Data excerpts

=====

(** * python-bydhvs: the BYD HVS battery protocol driver

    A shallow embedding of [bydhvs/__init__.py]: the Modbus-style packet
    validator, the field decoders, the payload decoders that fill the
    battery snapshot, and the polling state machine that drives the
    request/response dialogue over a byte-stream transport.

    Python values are modelled as follows.
    - [bytes] is [list byte]; indexing and slicing follow Python (negative
      indices count from the end, indexing out of range raises [IndexError],
      slicing never raises).
    - [int] is [Z]; [float] is the binary64 [float] of the standard library,
      so true division, products and [round] are computed, not idealised.
    - [str] is [string]; a [dict] with string keys is a [gmap string pyval].
    - An instance of the class is the record [BYDHVS]; attribute assignment
      is a record update, performed in program order inside a state and
      exception monad, so an exception leaves the object as far as the code
      had written it.
    - The transport (asyncio streams) is an oracle [Env] that fixes the
      outcome of the connection attempt, of the k-th write and read, and of
      waiting for the connection to close. *)

From Stdlib Require Import ZArith List Lia Bool Floats Uint63.
From Stdlib Require Import Strings.Byte Strings.String Strings.Ascii DecimalString.
From stdpp Require Import gmap strings list.
From coqutil Require Import Datatypes.RecordSetters.
Import RecordSetters.TriangleBracketNotations.

Open Scope Z_scope.

(** ** Exceptions and results *)

(** The exceptions that can leave the module: Python's built-in ones that
    the decoders can trigger, the two classes the module defines for
    connection failures, and the errors of the transport that
    [wait_closed] re-raises. *)
Inductive exn : Set :=
| IndexError
| KeyError
| ValueError
| AttributeError
| UnicodeDecodeError
| ZeroDivisionError
| BYDHVSTimeoutError
| BYDHVSConnectionError
| ConnectionResetError
| BrokenPipeError
| OSError.

(** The outcome of a computation: a value, a raised exception, or (for the
    fuelled polling loop only) the fuel running out. *)
Inductive res (A : Type) : Type :=
| Ok (a : A)
| Raise (e : exn)
| OutOfFuel.

Arguments Ok {A} a.
Arguments Raise {A} e.
Arguments OutOfFuel {A}.

Definition res_bind {A B} (r : res A) (k : A -> res B) : res B :=
  match r with
  | Ok a => k a
  | Raise e => Raise e
  | OutOfFuel => OutOfFuel
  end.

(** ** Python built-ins used by the driver *)

Module Py.

Definition bytes := list byte.

Definition byte_val (b : byte) : Z := Z.of_N (Byte.to_N b).

(** The byte with a given value (values outside 0..255 are taken modulo 256;
    only used to write literals). *)
Definition byte_of_Z (z : Z) : byte :=
  match Byte.of_N (Z.to_N (z mod 256)) with
  | Some b => b
  | None => "000"%byte
  end.

Definition bytes_of (l : list Z) : bytes := map byte_of_Z l.

Definition len {A} (l : list A) : Z := Z.of_nat (length l).

(** [l[i]]: a negative index counts from the end; out of range raises. *)
Definition getitem {A} (l : list A) (i : Z) : res A :=
  let j := if i <? 0 then i + len l else i in
  if j <? 0 then Raise IndexError
  else match l !! Z.to_nat j with
       | Some x => Ok x
       | None => Raise IndexError
       end.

=====

REQUIREMENT -> Using the records above, repeat exactly the lines from the first one through the line with "From coqutil Require".

EXERCISE RESPONSE ->
(** * python-bydhvs: the BYD HVS battery protocol driver

    A shallow embedding of [bydhvs/__init__.py]: the Modbus-style packet
    validator, the field decoders, the payload decoders that fill the
    battery snapshot, and the polling state machine that drives the
    request/response dialogue over a byte-stream transport.

    Python values are modelled as follows.
    - [bytes] is [list byte]; indexing and slicing follow Python (negative
      indices count from the end, indexing out of range raises [IndexError],
      slicing never raises).
    - [int] is [Z]; [float] is the binary64 [float] of the standard library,
      so true division, products and [round] are computed, not idealised.
    - [str] is [string]; a [dict] with string keys is a [gmap string pyval].
    - An instance of the class is the record [BYDHVS]; attribute assignment
      is a record update, performed in program order inside a state and
      exception monad, so an exception leaves the object as far as the code
      had written it.
    - The transport (asyncio streams) is an oracle [Env] that fixes the
      outcome of the connection attempt, of the k-th write and read, and of
      waiting for the connection to close. *)

From Stdlib Require Import ZArith List Lia Bool Floats Uint63.
From Stdlib Require Import Strings.Byte Strings.String Strings.Ascii DecimalString.
From stdpp Require Import gmap strings list.
From coqutil Require Import Datatypes.RecordSetters.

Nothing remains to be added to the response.